İtalya’da Berlisconi, istifanın eşiğine geldiğini anlayınca arka kapıdan kaşmış.
Yunanistan’da Papandreu işi becerememiş.
Irak’a demokrasi gelmiş(!)
Suriye’ye demokrasi yoldaymış.
Libya, yeni bir demokrasi için bitirilmiş.
Mısır durulmamış.
Sıcak para, soğuk para ikilemiyle birlikte, sıcak savaş, soğuk savaş eş anlama geliyormuş.
Çin, insan yoğunluğunda başını alıp gidiyormuş.
Hindistan, Çin’i takip ediyormuş.
Rusya hala kapalı kutuymuş.
Japonya, fay hattı üzerinde fay dansı yapıyormuş.
Dünya ağası Amerika’da, özgürlükçüler, kapitalizmin karargahı önünde gösteri yapmaya başlamışlar.
Üstelik bu gösteriler Avrupa ülkelerine de sıçramış.
İran’ın nükleerleri varmış.
Dünya ağası, Ortadoğu’yu İran’ın nükleerinden korumak için Suriye’yi harcama ve İran’a biraz daha yaklaşma programları yapıyormuş.
Çevremizde bunca karanlık planlar uygulanırken biz ne yapıyor muşuz?
Kurban bayramı kutluyormuşuz.
Allah bir gün bizim de belamızı verecek ama, ne yapalım, Allah’tan geldi diye sineye çekeceğiz.
Sineye çekmeyip de ne yapacağız?
Kime, kimlere karşı koyacağız?
Dost belli değil, düşman belli değil.
Aslında her şey belli de biz bazı konuları anlamak istemiyoruz.

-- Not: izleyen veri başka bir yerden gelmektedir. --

(** * The CSV pipeline of exceljs: line buffer, value mapper, file reader

    A shallow embedding of [lib/csv/line-buffer.js] and of the parts of
    [lib/csv/csv.js] that decide how fields are typed, how a file is read
    and how a large file is streamed in batches.

    Conventions of the embedding:
    - a JavaScript string is a [string]: a sequence of code units, here
      the code units below 256;
    - counters and sizes are [Z]; [Infinity] as a threshold is [None];
    - an [EventEmitter] is modelled by the trace of events it emits, in
      emission order; listeners do not call back into the object;
    - a method is a function from the object's state to its new state,
      the events emitted and, where it has one, the returned value. *)

From Stdlib Require Import ZArith Ascii String List Lia Bool.
From stdpp Require Import base option list strings gmap.
Import ListNotations.

Local Open Scope string_scope.
Local Open Scope Z_scope.
Local Open Scope list_scope.

(** ** Text splitting: [String.prototype.split] on the line delimiter *)

Module Split.

Definition LF : ascii := "010"%char.
Definition CR : ascii := "013"%char.

(** [options.lineDelimiter]: the default pattern [/\r?\n/], or a separator
    string given by the caller. A regular expression of the caller's own
    is not modelled. *)
Inductive delimiter : Type :=
| CrLfPattern
| Separator (sep : string).

(** Puts a code unit in front of the first fragment. *)
Definition cons_head (c : ascii) (frags : list string) : list string :=
  match frags with
  | h :: t => String c h :: t
  | [] => [String c ""]
  end.

(** [s.split(/\r?\n/)]: the text is scanned from the left; at a line feed,
    or at a carriage return directly followed by a line feed, the current
    fragment ends and the scan goes on after the match. The result always
    has a last fragment, the text after the last match. *)
Fixpoint split_crlf (s : string) : list string :=
  match s with
  | "" => [""]
  | String c s' =>
      if Ascii.eqb c LF then "" :: split_crlf s'
      else
        match s' with
        | String c' s'' =>
            if Ascii.eqb c CR && Ascii.eqb c' LF then "" :: split_crlf s''
            else cons_head c (split_crlf s')
        | "" => cons_head c (split_crlf s')
        end
  end.

(** [s.split(sep)] for a non-empty string [sep]: occurrences are taken from
    the left and do not overlap; [skip] counts the code units of the
    current occurrence that are still to be passed over. *)
Fixpoint split_sep (sep : string) (skip : nat) (s : string) : list string :=
  match s with
  | "" => [""]
  | String c s' =>
      match skip with
      | S k => split_sep sep k s'
      | O =>
          if String.prefix sep s
          then "" :: split_sep sep (Nat.pred (String.length sep)) s'
          else cons_head c (split_sep sep 0 s')
      end
  end.

Definition split (d : delimiter) (s : string) : list string :=
  match d with
  | CrLfPattern => split_crlf s
  | Separator sep => split_sep sep 0 s
  end.

(** [lines.pop()]: the array without its last element, and that element.
    [split] never returns an empty array, so the default is not used. *)
Definition pop (frags : list string) : list string * string :=
  (removelast frags, List.last frags "").

(** The number of occurrences of [/\r?\n/] in a text. Every occurrence
    ends with one line feed and every line feed ends one occurrence. *)
Fixpoint delimiter_count (s : string) : nat :=
  match s with
  | "" => O
  | String c s' =>
      if Ascii.eqb c LF then S (delimiter_count s') else delimiter_count s'
  end.

(** The concatenation of the chunks of a stream. *)
Fixpoint concat_chunks (chunks : list string) : string :=
  match chunks with
  | [] => ""
  | c :: cs => c +:+ concat_chunks cs
  end.

(** A carriage return followed by a line feed at the head of the text. *)
Definition crlf_head (c : ascii) (s : string) : Prop :=
  c = CR /\ exists s', s = String LF s'.

(** A line feed as a text, to write chunks with. *)
Definition NL : string := String LF "".

End Split.

(** ** [LineBuffer] *)

Module LineBuffer.
Import Split.

Inductive event : Type :=
| Line (line : string)
| Progress (count : Z)
| Drain
| Done
| Callback.

(** The options the constructor reads that change what is emitted.
    [encoding], [maxLineCount] and [logging] are stored and never read by
    the methods below. *)
Record options : Type := mkOptions {
  opt_maxBufferSize : option Z;
  opt_transform : option (string -> string);
  opt_lineDelimiter : option string;
  opt_progressCallback : bool;
  opt_flushLineCount : option Z
}.

Definition no_options : options :=
  {| opt_maxBufferSize := None; opt_transform := None;
     opt_lineDelimiter := None; opt_progressCallback := false;
     opt_flushLineCount := None |}.

Record t : Type := mk {
  buffer : string;
  queue : list string;
  lineCount : Z;
  corked : bool;
  maxBufferSize : Z;
  transformFn : option (string -> string);
  _paused : bool;
  lineDelimiter : delimiter;
  progressCallback : bool;
  flushLineCount : option Z
}.

Definition set_buffer (b : string) (lb : t) : t :=
  mk b (queue lb) (lineCount lb) (corked lb) (maxBufferSize lb)
     (transformFn lb) (_paused lb) (lineDelimiter lb) (progressCallback lb)
     (flushLineCount lb).

Definition set_queue (q : list string) (lb : t) : t :=
  mk (buffer lb) q (lineCount lb) (corked lb) (maxBufferSize lb)
     (transformFn lb) (_paused lb) (lineDelimiter lb) (progressCallback lb)
     (flushLineCount lb).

Herkes göbeğinden bir yerler bağlanmış, “devran bu devran, gerisi Allah kerim” deyip duruyor.
Oysa Allah yarattığı kuluna akıl diye müthiş bir organ bahşetmiş.
İz’an, denge, bakma ve baktıklarını görme, anlama, yeteneği vermiş.
Biz ne yapmışız?
Bunları göz ardı ederek, günübirliğine yaşamaya ve “bir günün beyliği beylik” anlayışıyla yaşamımızı sürdürmeye çalışmışız.

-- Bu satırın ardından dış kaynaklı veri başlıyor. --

Lemma AUROC_preconditions_witness :
  AUROC roc_auc_score_example label_map_example boundary_map_example default_threshold =
    Raise (AssertionError shape_type_msg) /\
  AUROC roc_auc_score_example empty_batch_example empty_batch_example default_threshold =
    Raise ZeroDivisionError.
Proof.
  split.
  - apply (proj1 (AUROC_preconditions roc_auc_score_example label_map_example
                    boundary_map_example default_threshold)).
    left. cbv. discriminate.
  - apply (proj2 (AUROC_preconditions roc_auc_score_example empty_batch_example
                    empty_batch_example default_threshold)); reflexivity.
Defined.

(** X6. For a NumPy batch of one sample [AUROC] returns exactly -1 when the
    sum of the target is at most the minimum, and otherwise what the scoring
    function gives for that sample: its score, or its exception. *)
Theorem AUROC_single_sample (roc_auc_score : list Q -> list Q -> result Q)
    (targets images : ImageClass) (threshold : Q) :
  shape images = shape targets -> kind images = NDArray -> kind targets = NDArray ->
  dimN images = 1%nat ->
  let target := flatten (sample targets 0) in
  let image := flatten (sample images 0) in
  (Qsum target <= threshold ->
   AUROC roc_auc_score targets images threshold = Ok (-1)) /\
  (threshold < Qsum target ->
   forall auc, roc_auc_score target image = Ok auc ->
     exists r, AUROC roc_auc_score targets images threshold = Ok r /\ r == auc) /\
  (threshold < Qsum target ->
   forall e, roc_auc_score target image = Raise e ->
     AUROC roc_auc_score targets images threshold = Raise e).
Proof.
  intros Hs Hk Hk' HN target image.
  assert (Hst : same_shape_and_type images targets = true)
    by (apply same_shape_and_type_iff; split; congruence).
  unfold AUROC. rewrite Hst, HN. cbn [negb seq AUROC_loop]. rewrite Hk.
  fold target. fold image.
  split; [|split].
  - intro Hle. apply Qle_bool_iff in Hle. rewrite Hle. reflexivity.
  - intros Hlt auc Hauc.
    destruct (Qle_bool (Qsum target) threshold) eqn:E.
    + apply Qle_bool_iff in E. exfalso. exact (Qlt_not_le _ _ Hlt E).
    + rewrite Hauc. cbn [rbind Nat.eqb]. eexists. split; [reflexivity|].
      change (inject_Z (Z.of_nat 1)) with 1. field.
  - intros Hlt e He.
    destruct (Qle_bool (Qsum target) threshold) eqn:E.
    + apply Qle_bool_iff in E. exfalso. exact (Qlt_not_le _ _ Hlt E).
    + rewrite He. reflexivity.
Qed.

Lemma AUROC_single_sample_witness :
  AUROC roc_auc_score_example label_map_example label_map_example default_threshold =
  Ok (-1).
Proof.
  apply (proj1 (AUROC_single_sample roc_auc_score_example label_map_example
                  label_map_example default_threshold eq_refl eq_refl eq_refl eq_refl)).
  vm_compute. discriminate.
Defined.

(** ** Nesting of the regions *)

(** X7. The three region masks are nested: wherever the ET mask is 1 the TC
    mask is 1, and wherever the TC mask is 1 the WT mask is 1. *)
Theorem region_masks_nested (targets : ImageClass) :
  exists et tc wt,
    region_mask targets "ET" = Ok et /\
    region_mask targets "TC" = Ok tc /\
    region_mask targets "WT" = Ok wt /\
    forall n h w c,
      px et n h w c <= px tc n h w c /\ px tc n h w c <= px wt n h w c /\
      (px et n h w c = 1 -> px tc n h w c = 1) /\
      (px tc n h w c = 1 -> px wt n h w c = 1).
Proof.
  exists (amap region_mask_ET targets), (amap region_mask_TC targets),
         (amap region_mask_WT targets).
  split; [reflexivity|]. split; [reflexivity|]. split; [reflexivity|].
  intros n h w c. cbn [px amap].
  rewrite region_mask_ET_spec, region_mask_TC_spec, region_mask_WT_spec.
  destruct (Qeq_bool (px targets n h w c) 1), (Qeq_bool (px targets n h w c) 4),
    (Qeq_bool (px targets n h w c) 2); cbn; repeat split;
    try discriminate; try reflexivity; intro H; discriminate H.
Qed.

(** ** More on the non-zero mask *)

Lemma length_indices4 (N H W C : nat) :
  List.length (indices4 N H W C) = (N * (H * (W * C)))%nat.
Proof.
  unfold indices4.
  rewrite (flat_map_constant_length (c := (H * (W * C))%nat)), length_seq; [reflexivity|].
  intros n _.
  rewrite (flat_map_constant_length (c := (W * C)%nat)), length_seq; [reflexivity|].
  intros h _.
  rewrite (flat_map_constant_length (c := C)), length_seq; [reflexivity|].
  intros w _. now rewrite length_map, length_seq.
Qed.

Lemma amin_empty (a : ImageClass) :
  dimN a = 0%nat \/ dimH a = 0%nat \/ dimW a = 0%nat \/ dimC a = 0%nat ->
  amin a =
  Raise (ValueError "zero-size array to reduction operation minimum which has no identity").
Proof.
  intro H. unfold amin.
  assert (E : flatten a = []).
  { apply length_zero_iff_nil. unfold flatten, indices.
    rewrite length_map, length_indices4. nia. }
  now rewrite E.
Qed.

(** The run of [nonzero_masking] on well-formed input, spelled out. *)
Lemma nonzero_masking_run (images targets : ImageClass) :
  kind images = kind targets ->
  dimN images = dimN targets -> dimH images = dimH targets -> dimW images = dimW targets ->
  (0 < dimN images)%nat -> (0 < dimH images)%nat -> (0 < dimW images)%nat ->
  (0 < dimC images)%nat -> (0 < dimC targets)%nat ->
  exists imin tmin targets',
    amin images = Ok imin /\ amin targets = Ok tmin /\
    let mask := amap (fun s => b2q (Qeq_bool s 4) * 1)
                  (reduce_channels Qsum (amap (fun v => b2q (Qltb (imin * 1) v)) images)) in
    (forall flag, nonzero_masking images targets flag =
                  Ok (targets', if flag then Some mask else None)) /\
    kind targets' = kind targets /\ shape targets' = shape targets /\
    forall n h w c, in_bounds targets n h w c ->
      px targets' n h w c =
      px targets n h w c * px mask n h w 0 + tmin * (1 - px mask n h w 0).
Proof.
  intros Hk HN HH HW HN0 HH0 HW0 HC0 HCt0.
  destruct (amin_defined images HN0 HH0 HW0 HC0) as [imin Himin].
  assert (Htdef : exists tmin, amin targets = Ok tmin)
    by (apply amin_defined; lia).
  destruct Htdef as [tmin Htmin].
  set (mask := amap (fun s => b2q (Qeq_bool s 4) * 1)
                 (reduce_channels Qsum (amap (fun v => b2q (Qltb (imin * 1) v)) images))).
  destruct (broadcast2_one_channel Qmult targets mask)
    as [fg [Hfg [Hfgk [Hfgs Hfgp]]]]; try (cbn; congruence).
  inversion Hfgs as [[HfN HfH HfW HfC]].
  destruct (broadcast2_one_channel Qplus fg (amap (fun m => tmin * (1 - m)) mask))
    as [t' [Ht' [Htk [Hts Htp]]]]; try (cbn; congruence).
  exists imin, tmin, t'. split; [exact Himin|]. split; [exact Htmin|].
  fold mask. cbv zeta.
  split.
  { intro flag. unfold nonzero_masking.
    rewrite Hk, container_eqb_refl, HH, HW, !Nat.eqb_refl. cbn [negb andb].
    rewrite Himin. cbn [rbind]. fold mask. rewrite Hfg. cbn [rbind].
    rewrite Htmin. cbn [rbind]. rewrite Ht'. reflexivity. }
  split; [congruence|]. split; [congruence|].
  intros n h w c Hin.
  assert (Hin' : in_bounds fg n h w c) by (unfold in_bounds in *; lia).
  rewrite (Htp n h w c Hin'), (Hfgp n h w c Hin). reflexivity.
Qed.

Lemma mask_value_cases (images : ImageClass) (imin : Q) (n h w : nat) :
  let mask := amap (fun s => b2q (Qeq_bool s 4) * 1)
                (reduce_channels Qsum (amap (fun v => b2q (Qltb (imin * 1) v)) images)) in
  px mask n h w 0 = 1 \/ px mask n h w 0 = 0.
Proof. cbv zeta. rewrite nonzero_mask_pixel. apply b2q_cases. Qed.

(** Each masked score is the score itself or the minimum of the scores. *)
Lemma nonzero_masked_value (t tmin m : Q) :
  m = 1 \/ m = 0 ->
  t * m + tmin * (1 - m) == t \/ t * m + tmin * (1 - m) == tmin.
Proof. intros [-> | ->]; [left | right]; ring. Qed.

(** X8. [nonzero_masking] rejects its input in this order: arrays of
    different type and arrays of different height or width fail the two
    assertions, and an image array without elements makes the minimum
    raise. *)
Theorem nonzero_masking_rejects (images targets : ImageClass) (return_mask : bool) :
  (kind images <> kind targets ->
   nonzero_masking images targets return_mask = Raise (AssertionError nonzero_type_msg)) /\
  (kind images = kind targets ->
   dimH images <> dimH targets \/ dimW images <> dimW targets ->
   nonzero_masking images targets return_mask = Raise (AssertionError nonzero_shape_msg)) /\
  (kind images = kind targets ->
   dimH images = dimH targets -> dimW images = dimW targets ->
   dimN images = 0%nat \/ dimH images = 0%nat \/ dimW images = 0%nat \/ dimC images = 0%nat ->
   nonzero_masking images targets return_mask =
   Raise (ValueError "zero-size array to reduction operation minimum which has no identity")).
Proof.
  split; [|split].
  - intro Hk. unfold nonzero_masking.
    destruct (kind images), (kind targets); try reflexivity; congruence.
  - intros Hk Hd. unfold nonzero_masking. rewrite Hk, container_eqb_refl. cbn [negb].
    destruct (Nat.eqb_spec (dimH images) (dimH targets));
      destruct (Nat.eqb_spec (dimW images) (dimW targets)); try reflexivity.
    destruct Hd; contradiction.
  - intros Hk HH HW Hempty. unfold nonzero_masking.
    rewrite Hk, container_eqb_refl, HH, HW, !Nat.eqb_refl. cbn [negb andb].
    now rewrite (amin_empty images Hempty).
Qed.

“Bana dokunmayan yılan bin yaşasın” demişiz.
O yılanın bir gün bize de dokunabileceğini aklımızın ucundan bile geçirmemişiz.

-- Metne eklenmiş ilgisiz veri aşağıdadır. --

(** X18: on a Panorama the rule creation cannot do without a device group:
    with the parameter left out it fails with the message that the group
    None is not found, having created nothing. *)
Theorem panorama_creation_needs_a_group :
  forall (device : panos_add_rule.Device) (p : panos_add_rule.Params),
    panos_add_rule.is_panorama device = true ->
    panos_add_rule.devicegroup p = None ->
    panos_add_rule.main true device p
    = ([panos_add_rule.RefreshDevices],
       panos_add_rule.FailJson
         "'None' device group not found in Panorama. Is the name correct?").
Proof.
  intros device p Hpan Hdg. unfold panos_add_rule.main.
  change (negb true) with false. cbv beta iota.
  rewrite Hpan, Hdg, devicegroup_exists_None. reflexivity.
Qed.

Lemma panorama_creation_needs_a_group_witness :
  panos_add_rule.main true Fixtures.creating_manager (Fixtures.with_profiles None)
  = ([panos_add_rule.RefreshDevices],
     panos_add_rule.FailJson
       "'None' device group not found in Panorama. Is the name correct?").
Proof.
  exact (panorama_creation_needs_a_group Fixtures.creating_manager
           (Fixtures.with_profiles None) eq_refl eq_refl).
Defined.

(** ** The rule constructor and the exits of the rule creation *)

Section Keywords.

Import panos_add_rule.
Variable kwargs : gmap string pyval.

Ltac need key :=
  destruct (kwargs !! key) eqn:?; cbn [res_bind]; [|try reflexivity].

Ltac needs :=
  need "rule_name"; [need "description"; [need "to_zone"; [need "from_zone";
  [need "source"; [need "source_user"; [need "destination"; [need "category";
  [need "application"; [need "service"; [need "hip_profiles"; [need "log_start";
  [need "log_end"; [need "rule_type"; [need "action"; [|..]|..]|..]|..]|..]|..]|..]
  |..]|..]|..]|..]|..]|..]|..]|..].

Ltac attribute :=
  repeat (rewrite lookup_insert_ne by discriminate);
  repeat (rewrite set_if_in_other by discriminate);
  try rewrite set_if_in_lookup;
  repeat (rewrite set_if_in_other by discriminate);
  repeat match goal with
         | H : kwargs !! ?key = _ |- context [kwargs !! ?key] => rewrite H
         end;
  try apply lookup_insert_eq;
  try reflexivity; vm_compute; reflexivity.

Lemma create_security_rule_missing :
  List.Exists (fun '(key, _) => kwargs !! key = None) required_attributes ->
  create_security_rule kwargs = Raise KeyError.
Proof.
  intros Hex. unfold create_security_rule, getitem.
  needs.
  exfalso. unfold required_attributes in Hex.
  repeat (apply List.Exists_cons in Hex as [Hex|Hex]; [congruence|]).
  inversion Hex.
Qed.

Lemma create_security_rule_complete :
  List.Forall (fun '(key, _) => is_Some (kwargs !! key)) required_attributes ->
  exists security_rule, create_security_rule kwargs = Ok security_rule.
Proof.
  intros Hall. unfold create_security_rule, getitem.
  needs; try (destruct (kwargs !! "group_profile"); eexists; reflexivity);
    exfalso; unfold required_attributes in Hall;
    repeat match goal with
           | H : List.Forall _ (_ :: _) |- _ =>
               apply List.Forall_cons_iff in H as [[? ?] H]
           end; congruence.
Qed.

Lemma create_security_rule_attributes (security_rule : gmap string pyval) :
  create_security_rule kwargs = Ok security_rule ->
  List.Forall (fun '(key, attr) => security_rule !! attr = kwargs !! key)
    required_attributes
  /\ security_rule !! "tag" = kwargs !! "tag"
  /\ security_rule !! "group" = kwargs !! "group_profile".
Proof.
  unfold create_security_rule, getitem.
  needs; try discriminate.
  destruct (kwargs !! "group_profile") as [v|] eqn:Hgroup; intros [= <-].
  - split; [|split].
    + unfold required_attributes.
      repeat (apply List.Forall_cons; [attribute|]). apply List.Forall_nil.
    + destruct (kwargs !! "tag") eqn:Htag; attribute.
    + attribute.
  - split; [|split].
    + unfold required_attributes.
      repeat (apply List.Forall_cons; [attribute|]). apply List.Forall_nil.
    + destruct (kwargs !! "tag") eqn:Htag; attribute.
    + attribute.
Qed.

Avrupa ülkelerinin yönetimleri çatırdıyormuş, hikaye.
Komşu ülkelerde kargaşa varmış, kıyl – ü kal…
Biz Türk’üz.
Bize bir şey olmaz.
Biz Altay’lardan kalkıp Anadolu’ya gelmişiz.
Deprem meprem, komşu ülkelerdeki kargaşa margaşa bize vız gelir tırıs gider.
“Biz biliriz bizim işlerimizi / İşimiz kimseden sorulmamıştır / Kılıçla, mızrakla, topla, tüfekle / başımız bir kere eğilmemiştir…”
Oysa günümüzde ne kılıç var ne de mızrak.
Ne top var ne de tüfek.
Birileri bir düğmeye basınca her şey bitiveriyor.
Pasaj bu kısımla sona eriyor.